Im Chart sehen Sie die Preisentwicklung exemplarisch anhand des Seltenerdmetalls Neodym (Stand: 17.06.2024):
Quelle: Trading Economics (https://tradingeconomics.com/commodity/neodymium)
Beobachter führen den Wertrückgang unter anderem auf die aggressive Wachstumsstrategie chinesischer Akteure zurück, die den Weltmarkt mit Produkten zu Dumping-Preisen fluten.
Dass die kanadische Regierung nun bereit ist, eine Prämie für die Seltenen Erden zu bezahlen, ist meiner Meinung nach als Hoffnungssignal für die gesamte nicht-chinesische Branche zu werten. Es gibt nur sehr wenige Seltenerdspezialisten außerhalb Chinas. Neben Vital Metals gilt es hier unter anderem Lynas Rare Earths, MP Materials und Arafura Resources zu nennen, deren Aktien wegen des Preisverfalls derzeit allesamt unter Druck stehen. All diese Akteure wollen perspektivisch auch in Sachen Verarbeitung zulegen. MP Materials beispielsweise baut aktuell gar eine Dauermagnet-Fabrik in den USA auf – mit Rückendeckung aus Washington.

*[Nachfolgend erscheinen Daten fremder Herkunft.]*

(** * fastText orchestration engine (src/fasttext.cc): a shallow embedding

    The embedding follows [src/src/fasttext.cc].  The four collaborators
    of the file ([Args], [Dictionary], [Matrix]/[Vector], [Model]) live in
    other translation units; they appear here as records and interfaces,
    and every assumption made on them is a named hypothesis.

    Numbers.  [int32_t]/[int64_t] values are integers of [Z].  Where a
    caller chooses the operands (the partition offset of line 250, the
    counters and the product [k * nexamples] of [test]) the result is
    reduced to the signed word of the source, [wrap64] or [wrap32];
    positions inside a line and token counts stay far below the word
    size.  [real] and [double] values go through the interface
    [RealOps], instantiated by exact rationals ([Q]) and by IEEE
    binary64 ([PrimFloat]). *)

From Stdlib Require Import ZArith QArith Qfield List Bool Lia Floats Uint63.
From Stdlib Require String.
Import ListNotations.
Import String.StringSyntax.
Delimit Scope string_scope with string.

Definition string : Set := String.string.

Local Open Scope Z_scope.

(** ** Arithmetic of [real] and [double] *)

Class RealOps (R : Type) : Type := {
  rzero : R;
  rone : R;
  radd : R -> R -> R;
  rsub : R -> R -> R;
  rmul : R -> R -> R;
  rdiv : R -> R -> R;
  of_int : Z -> R
}.

#[global] Instance Q_ops : RealOps Q := {|
  rzero := 0%Q;
  rone := 1%Q;
  radd := Qplus;
  rsub := Qminus;
  rmul := Qmult;
  rdiv := Qdiv;
  of_int := inject_Z
|}.

(** Conversion of a (small) C++ integer to [double]. *)
Definition double_of_int (z : Z) : float :=
  if z <? 0 then PrimFloat.opp (PrimFloat.of_uint63 (Uint63.of_Z (- z)))
  else PrimFloat.of_uint63 (Uint63.of_Z z).

#[global] Instance double_ops : RealOps float := {|
  rzero := 0%float;
  rone := 1%float;
  radd := PrimFloat.add;
  rsub := PrimFloat.sub;
  rmul := PrimFloat.mul;
  rdiv := PrimFloat.div;
  of_int := double_of_int
|}.

(** The value of an integer result in a signed 32-bit and in a signed
    64-bit word (two's complement). *)
Definition wrap32 (x : Z) : Z :=
  (x + 2147483648) mod 4294967296 - 2147483648.

Definition wrap64 (x : Z) : Z :=
  (x + 9223372036854775808) mod 18446744073709551616 - 9223372036854775808.

(** [size()] of a [std::vector], as a C++ integer. *)
Definition size {A : Type} (l : list A) : Z := Z.of_nat (length l).

(** [v[i]] for an in-range index (the files never index out of range on
    the paths modelled here; out of range the default is returned). *)
Definition at_index {A : Type} (d : A) (l : list A) (i : Z) : A :=
  if i <? 0 then d else nth (Z.to_nat i) l d.

(** The integers [lo, lo+1, ..., lo+n-1]: the values a [for] counter takes. *)
Fixpoint zrange (lo : Z) (n : nat) : list Z :=
  match n with
  | O => []
  | S k => lo :: zrange (lo + 1) k
  end.

(** ** Vector and Matrix *)

Section Dense.
Context {R : Type} {RO : RealOps R}.

(** A [Vector] is its [data_]; [m_] is the length. *)
Definition Vector : Type := list R.

(** A row-major dense matrix, as [mat->data_[i * dim + j]] reads it
    (fasttext.cc, loadVectors). *)
Record Matrix : Type := mkMatrix {
  m_ : Z;
  n_ : Z;
  data_ : list R
}.

Definition Matrix_at (A : Matrix) (i j : Z) : R :=
  at_index rzero (data_ A) (i * n_ A + j).

Fixpoint imap_from {A B : Type} (f : Z -> A -> B) (j : Z) (l : list A) : list B :=
  match l with
  | [] => []
  | x :: t => f j x :: imap_from f (j + 1) t
  end.

(** Modelled from the spec: [Vector::zero], part of the "low-level dense
    matrix/vector arithmetic" collaborator: every component becomes 0. *)
Definition Vector_zero (v : Vector) : Vector := map (fun _ => rzero) v.

(** Modelled from the spec: [Vector::addRow(A, i)], which adds the
    embedding row [i] of [A] to the vector, component by component. *)
Definition Vector_addRow (v : Vector) (A : Matrix) (i : Z) : Vector :=
  imap_from (fun j x => radd x (Matrix_at A i j)) 0 v.

(** Modelled from the spec: [Vector::mul(a)], which scales every
    component by [a]. *)
Definition Vector_mul (v : Vector) (a : R) : Vector :=
  map (fun x => rmul x a) v.

End Dense.

Arguments Vector R : clear implicits.
Arguments Matrix R : clear implicits.

(** ** The collaborators *)

(** [model_name] of args.h: the objective selector. *)
Module model_name.
Inductive t : Set := cbow | sg | sup.
End model_name.

(** [entry_type] of dictionary.h. *)
Module entry_type.
Inductive t : Set := word | label.
End entry_type.

(** The fields of [Args] that fasttext.cc reads. *)
Record Args (R : Type) : Type := mkArgs {
  input : string;
  output : string;
  pretrainedVectors : string;
  lr : R;
  lrUpdateRate : Z;
  dim : Z;
  ws : Z;
  epoch : Z;
  thread : Z;
  wordNgrams : Z;
  bucket : Z;
  verbose : Z;
  model : model_name.t
}.

Arguments input {R} _.
Arguments output {R} _.
Arguments pretrainedVectors {R} _.
Arguments lr {R} _.
Arguments lrUpdateRate {R} _.
Arguments dim {R} _.
Arguments ws {R} _.
Arguments epoch {R} _.
Arguments thread {R} _.
Arguments wordNgrams {R} _.
Arguments bucket {R} _.
Arguments verbose {R} _.
Arguments model {R} _.

(** The methods of [Dictionary] that fasttext.cc calls on an already
    built vocabulary.  [getNgrams] is overloaded in the source: by word
    and by word id. *)
Class DictionaryOps (D : Type) : Type := {
  getNgrams : D -> string -> list Z;
  getNgramsId : D -> Z -> list Z;
  addNgrams : D -> list Z -> Z -> list Z;
  getLabel : D -> Z -> string;
  getCounts : D -> entry_type.t -> list Z;
  nwords : D -> Z;
  nlabels : D -> Z;
  ntokens : D -> Z
}.

(** The generator [model.rng] with [std::uniform_int_distribution<>(a, b)]
    applied to it: a draw returns the value and the advanced generator.
    [rng_seed] is the seeding done by the [Model] constructor. *)
Class RngOps (G : Type) : Type := {
  rng_seed : Z -> G;
  uniform_int : Z -> Z -> G -> Z * G
}.

(** The law of [std::uniform_int_distribution]: a draw lies in [a, b]. *)
Definition uniform_in_range (G : Type) {RG : RngOps G} : Prop :=
  forall a b g, a <= b -> a <= fst (uniform_int a b g) <= b.

(** A generator for concrete runs: a linear congruential generator. *)
Definition lcg_next (g : Z) : Z := (g * 1103515245 + 12345) mod 2147483648.

#[global] Instance lcg_rng : RngOps Z := {|
  rng_seed := fun seed => seed;
  uniform_int := fun a b g => (a + lcg_next g mod (b - a + 1), lcg_next g)
|}.

(** A generator that replays a fixed tape of raw draws (the tape gives the
    offset of each draw from the lower bound, reduced to the range). *)
#[global] Instance tape_rng : RngOps (list Z) := {|
  rng_seed := fun _ => [];
  uniform_int := fun a b g =>
    match g with
    | [] => (a, [])
    | x :: t => (a + x mod (b - a + 1), t)
    end
|}.

(** ** The optimizer instance *)

Section ModelState.
Context {R : Type} {G : Type}.

(** One call of [Model::update(input, target, lr)]. *)
Record Update : Type := mkUpdate {
  u_input : list Z;
  u_target : Z;
  u_lr : R
}.

(** What fasttext.cc observes of a [Model]: its generator, the target
    counts given to [setTargetCounts], and the calls of [update] made
    so far (oldest first).  The numerical effect of an update on the
    shared matrices belongs to model.cc. *)
Record Model : Type := mkModel {
  rng : G;
  targetCounts : list Z;
  updates : list Update
}.

Definition set_rng (m : Model) (g : G) : Model :=
  {| rng := g; targetCounts := targetCounts m; updates := updates m |}.

Definition setTargetCounts (m : Model) (counts : list Z) : Model :=
  {| rng := rng m; targetCounts := counts; updates := updates m |}.

Definition Model_update (m : Model) (inp : list Z) (target : Z) (l : R) : Model :=
  {| rng := rng m; targetCounts := targetCounts m;
     updates := updates m ++ [mkUpdate inp target l] |}.

End ModelState.

Arguments Update R : clear implicits.
Arguments Model R G : clear implicits.

(** Sequencing of steps that may fail. *)
Notation "x <- e ;; k" :=
  (match e with Some x => k | None => None end)
  (at level 61, e at next level, right associativity).

(** ** The engine: class [FastText] *)

(** An input stream of examples, as [Dictionary::getLine] tokenizes it:
    one entry per line still to be read, holding the token ids and the
    label ids of that line ([getLine] clears both vectors before it
    fills them).  [in.peek() != EOF] is "the list is not empty". *)
Definition IStream : Type := list (list Z * list Z).

Definition getLine (in_ : IStream) : (list Z * list Z) * IStream :=
  match in_ with
  | [] => (([], []), [])
  | l :: rest => (l, rest)
  end.

Section Engine.
Context {R : Type} {RO : RealOps R}.
Context {G : Type} {RG : RngOps G}.
Context {D : Type} {DO : DictionaryOps D}.

(** [Model::predict(line, k, heap)]: the at most [k] best labels with
    their scores, best first (model.cc). *)
Variable Model_predict : list Z -> Z -> list (R * Z).

(** [exp] of <cmath> and the printing of a number by [operator<<]. *)
Variable rexp : R -> R.
Variable show_real : R -> string.

(** The members of [FastText] but [tokenCount] and [start], which only
    training uses; [tokenCount] is part of [TrainState] below. *)
Record FastText : Type := mkFastText {
  args_ : Args R;
  dict_ : D;
  input_ : Matrix R;
  output_ : Matrix R;
  model_ : Model R G
}.

Definition model_name_of (ft : FastText) : model_name.t := model (args_ ft).

(** *** getVector (lines 21-30) *)
Definition getVector (ft : FastText) (vec : Vector R) (word : string) : Vector R :=
  let ngrams := getNgrams (dict_ ft) word in
  let vec := Vector_zero vec in
  let vec := fold_left (fun v it => Vector_addRow v (input_ ft) it) ngrams vec in
  if 0 <? size ngrams
  then Vector_mul vec (rdiv rone (of_int (size ngrams)))
  else vec.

Jene Unternehmen dürfen nun mehr denn je darauf hoffen, dass staatliche Akteure und auch westliche Abnehmer aus der Privatwirtschaft einen Aufpreis bezahlen werden, um sich eine Seltenerdlieferkette ohne bzw. mit geringerem chinesischen Einfluss aufzubauen. Gerade mit Blick auf die zunehmenden Handelsstreitigkeiten westlicher Staaten mit Peking und den schwelenden Taiwan-Konflikt ist eine solche Risikodiversifizierung für die Abnehmer meiner Meinung nach strategisch fast schon zwingend.